Editor: Please give our readers a brief description of CLM Advisors and your role.
Smith: I’d be happy to. I head the consulting arm of the Claims and Litigation Management (CLM) Alliance (theclm.org). The CLM is an inclusive and collaborative industry group of more than 20,000 defense professionals, all of whom are focused on promoting and furthering best practices in litigation and claims management. The CLM is composed of defense counsel, risk and litigation managers, insurance and claims professionals, and corporate counsel.
CLM’s consulting arm, CLM Advisors, helps law firms, claims organizations, legal departments, and industry service organizations be more successful. We provide general advisory services, market intelligence and benchmarking data, and talent acquisition services. More information about our group can be found at clmadvisors.org.
Editor: What are the current trends within the insurance industry pertaining to efforts to contain litigation costs? Are insurance companies adopting models or best practices from other industries?
Smith: That is a timely question. Over the past 18-24 months, we have seen a significant increase in insurance company initiatives designed to contain litigation costs. In the insurance industry, I would distinguish between what carriers are doing relative to litigation against the insurance company itself and what is being done relative to litigation against company insureds. The latter is what drives the most cost and presents the most challenges.
When it comes to litigation involving insureds, insurance carriers continue to experience per-claim litigation cost pressure, despite the fact that many have fewer litigated claims. In fact, a recent report from the Ward Group identified that, while claims litigation frequency has declined significantly over the past five years, the cost and expense ratio per litigated case has increased.
This increase in per-claims costs is often in spite of new billing arrangements and stricter review of legal invoices. I think this is why efforts to control ancillary litigation costs are emerging as the new focus. Probably the biggest trend we see is the establishment of preferred litigation support service provider programs. By this, I mean that carriers, as the ultimate payers for these services, are now taking an active role in the selection and procurement of specific litigation support providers.
In 2011 the CLM National Litigation Management Study surveyed approximately 50 property and casualty insurance carriers, asking participants more than 146 questions about their cost-containment focus. At that time, one in 10 insurance carriers had a program for records review service, one in five reported a preferred e-discovery program, one in five a records retrieval provider, and almost one in two a national court-reporting program of some type. Without doubt those numbers are on the rise and will continue to do so.
Editor: What are the particular complexities for the insurance industry in selecting litigation support vendors?
Smith: This idea of insurance carriers selecting litigation support vendors directly is a big change from the historical model of having defense firms make this selection. There are some interesting ramifications to this change.

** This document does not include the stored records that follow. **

(** A commit that raises anything leaves [net["converged"]] as it found
    it, under the same proviso. *)
Lemma ppci_to_net_raise_converged (result : Case) (w : World) (e : exn) :
  (forall n res, converged (_clean_up X n res) = converged n) ->
  fst (_ppci_to_net X result w) = Raise e ->
  converged (w_net (snd (_ppci_to_net X result w))) = converged (w_net w).
Proof.
  intros Hclean.
  destruct (success (fst (merged X result w))) as [s|] eqn:Hs.
  - destruct (Z.eq_dec s 1) as [->|Hne].
    + rewrite ppci_to_net_success by exact Hs. discriminate.
    + rewrite (ppci_to_net_failure result w s Hs Hne). intros _.
      cbn [snd w_net]. rewrite Hclean. reflexivity.
  - rewrite ppci_to_net_no_success by exact Hs. intros _.
    reflexivity.
Qed.

End Commit.

Section FullSolve.

Context {ndarray float tables : Type}.
Variable X : Collaborators ndarray float tables.

Abbreviation Case := (Case ndarray float).
Abbreviation World := (World ndarray float tables).

(** [_powerflow] is the preparation up to the builder, then the dispatcher
    on the reduced case, then the commit. *)
Lemma powerflow_unfold (kwargs : gmap string Z) (w : World) :
  _powerflow X kwargs w
  = bind (_run_pf_algorithm X
            (snd (fst (_pd2ppc X (handed_to_builder X (w_net w)))))
            (_options (w_net (built_world X w))) (with_verbose kwargs))
         (_ppci_to_net X) (built_world X w).
Proof.
  unfold _powerflow, built_world, handed_to_builder, cleared, results_call,
    with_verbose.
  run.
  destruct (negb (ac (_options (w_net w))) || init_results (_options (w_net w)));
    destruct (negb (str_in (algorithm (_options (w_net w))) ["nr"; "bfsw"]));
    run;
    destruct (_pd2ppc X _) as [[ppc ppci] nb'];
    cbn [fst snd w_net w_log]; rewrite <- !app_assoc; reflexivity.
Qed.

(** After the builder, [_powerflow] only appends to the record of calls. *)
Lemma powerflow_log (kwargs : gmap string Z) (w : World) :
  exists rest,
    w_log (snd (_powerflow X kwargs w))
    = (w_log (built_world X w) ++ rest)%list.
Proof.
  rewrite powerflow_unfold. unfold bind.
  destruct (run_pf_algorithm_cases X
              (snd (fst (_pd2ppc X (handed_to_builder X (w_net w)))))
              (_options (w_net (built_world X w))) (with_verbose kwargs)
              (built_world X w)) as [(r & new & ->) | [-> _]].
  - destruct (ppci_to_net_log X r
                (mkWorld (w_net (built_world X w))
                   (w_log (built_world X w) ++ new))) as (new' & ->).
    cbn [w_log]. exists (new ++ new')%list. apply eq_sym, app_assoc.
  - exists []. cbn [snd]. apply eq_sym, app_nil_r.
Qed.

Lemma handed_to_builder_options (n : Net ndarray float tables) :
  preparation_keeps_options X ->
  _options (handed_to_builder X n)
  = if str_in (algorithm (_options n)) ["nr"; "bfsw"]
    then _options n
    else set_voltage_depend_loads false (_options n).
Proof.
  intros (Haux & Hver & Hres).
  assert (_options (cleared X n) = _options n) as Hc.
  { unfold cleared.
    destruct (negb (ac (_options n)) || init_results (_options n));
      [rewrite Hver | rewrite Hres]; rewrite Haux; reflexivity. }
  unfold handed_to_builder.
  destruct (str_in (algorithm (_options n)) ["nr"; "bfsw"]); cbn [negb].
  - exact Hc.
  - cbn [set__options _options]. rewrite Hc. reflexivity.
Qed.

(** C9: in every full solve the builder is called, third, on a network
    whose [voltage_depend_loads] option is [False] when the algorithm is
    neither nr nor bfsw; for nr and bfsw the option, and all of
    [net["_options"]], reach the builder as they were at entry. *)
Theorem voltage_depend_loads_forced_before_build
    (kwargs : gmap string Z) (w : World) :
  preparation_keeps_options X ->
  exists nb rest,
    w_log (snd (_powerflow X kwargs w))
    = (w_log w ++ [C_add_auxiliary_elements; results_call (w_net w);
                   C_pd2ppc nb] ++ rest)%list
    /\ voltage_depend_loads (_options nb)
       = (if str_in (algorithm (_options (w_net w))) ["nr"; "bfsw"]
          then voltage_depend_loads (_options (w_net w))
          else false)
    /\ (In (algorithm (_options (w_net w))) ["nr"; "bfsw"] ->
        _options nb = _options (w_net w))
    /\ (~ In (algorithm (_options (w_net w))) ["nr"; "bfsw"] ->
        voltage_depend_loads (_options nb) = false).
Proof.
  intros Hframe. destruct (powerflow_log kwargs w) as (rest & Hlog).
  exists (handed_to_builder X (w_net w)), rest. split.
  - rewrite Hlog. unfold built_world. cbn [w_log].
    rewrite <- app_assoc. reflexivity.
  - rewrite (handed_to_builder_options (w_net w) Hframe).
    split; [|split].
    + destruct (str_in _ _); reflexivity.
    + intros Hin. apply str_in_In in Hin. rewrite Hin. reflexivity.
    + intros Hnot. apply str_in_false in Hnot. rewrite Hnot. reflexivity.
Qed.

Lemma built_world_converged (w : World) :
  collaborators_keep_converged X ->
  converged (w_net (built_world X w)) = false.
Proof.
  intros (Haux & Hver & Hres & Hbuild & _ & _).
  unfold built_world. cbn [w_net set__ppc converged]. rewrite Hbuild.
  assert (converged (cleared X (w_net w)) = false) as Hc.
  { unfold cleared.
    destruct (negb (ac (_options (w_net w)))
              || init_results (_options (w_net w)));
      [rewrite Hver | rewrite Hres]; rewrite Haux; reflexivity. }
  unfold handed_to_builder.
  destruct (negb (str_in (algorithm (_options (w_net w))) ["nr"; "bfsw"]));
    exact Hc.
Qed.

First, this selection process can be complicated for carriers since they must, or at least should, take the needs of the end user – usually their outside law firms – into account. Since cost containment is also an end goal of this process, this can be a complex balancing act for carriers.
Second, insurance personnel must often work to become experts in the specific topic at hand, e-discovery for example, and this can be very challenging. Many procurement officers or claim executives may start a selection process knowing very little about the nuances of a particular litigation support service. As relates to e-discovery, claims executives frequently share with me a high level of frustration in understanding how different vendor approaches would impact their bottom line.
Related to the expertise issue is the fact that the litigation support vendors may have traditionally sold only to law firms. Now they must learn how to sell to a new buying audience – frequently with different industry terms, needs and objectives. That can be quite challenging for the vendors as well. However, it is also a huge opportunity for vendors to educate this new group of buyers, and those who take advantage of that opportunity will do well.
Editor: Please talk specifically about e-discovery as a major cost component. What kinds of analysis and metrics are insurance companies employing to comprehend, track and manage this aspect of litigation and its costs?
Smith: The mantra in these cost-containment programs is measurement – really the ability to measure savings or improvement. As relates to e-discovery costs, this has been very difficult. When it comes to litigation against their insureds, few insurance companies can identify precisely what their e-discovery costs are.
Two industry developments are providing some hope to insurance companies that want to get their hands around e-discovery costs. The LEDES Committee, which is superbly led by Jane Bennitt, has introduced two new UTBMS code sets that can help carriers significantly (utbms.com).
The first set is the so-called L600 codes. They were introduced in 2011, and they capture activity and tasks that relate specifically to e-discovery activities. The second set, the so-called X300 expense codes, were just ratified in February of 2013 and capture expenses related to e-discovery.
I predict that more insurance companies will roll out these code sets to their outside counsel and e-discovery providers as they turn to this area of insured litigation as a cost-containment opportunity. As carriers gain more transparency into the specific cost drivers in the e-discovery process, this in turn will make the vendors’ job easier, as they can in turn explain how their specific approaches and methodologies address those specific issues. In short, these analytics and metrics will help to mature both the buying and selling processes.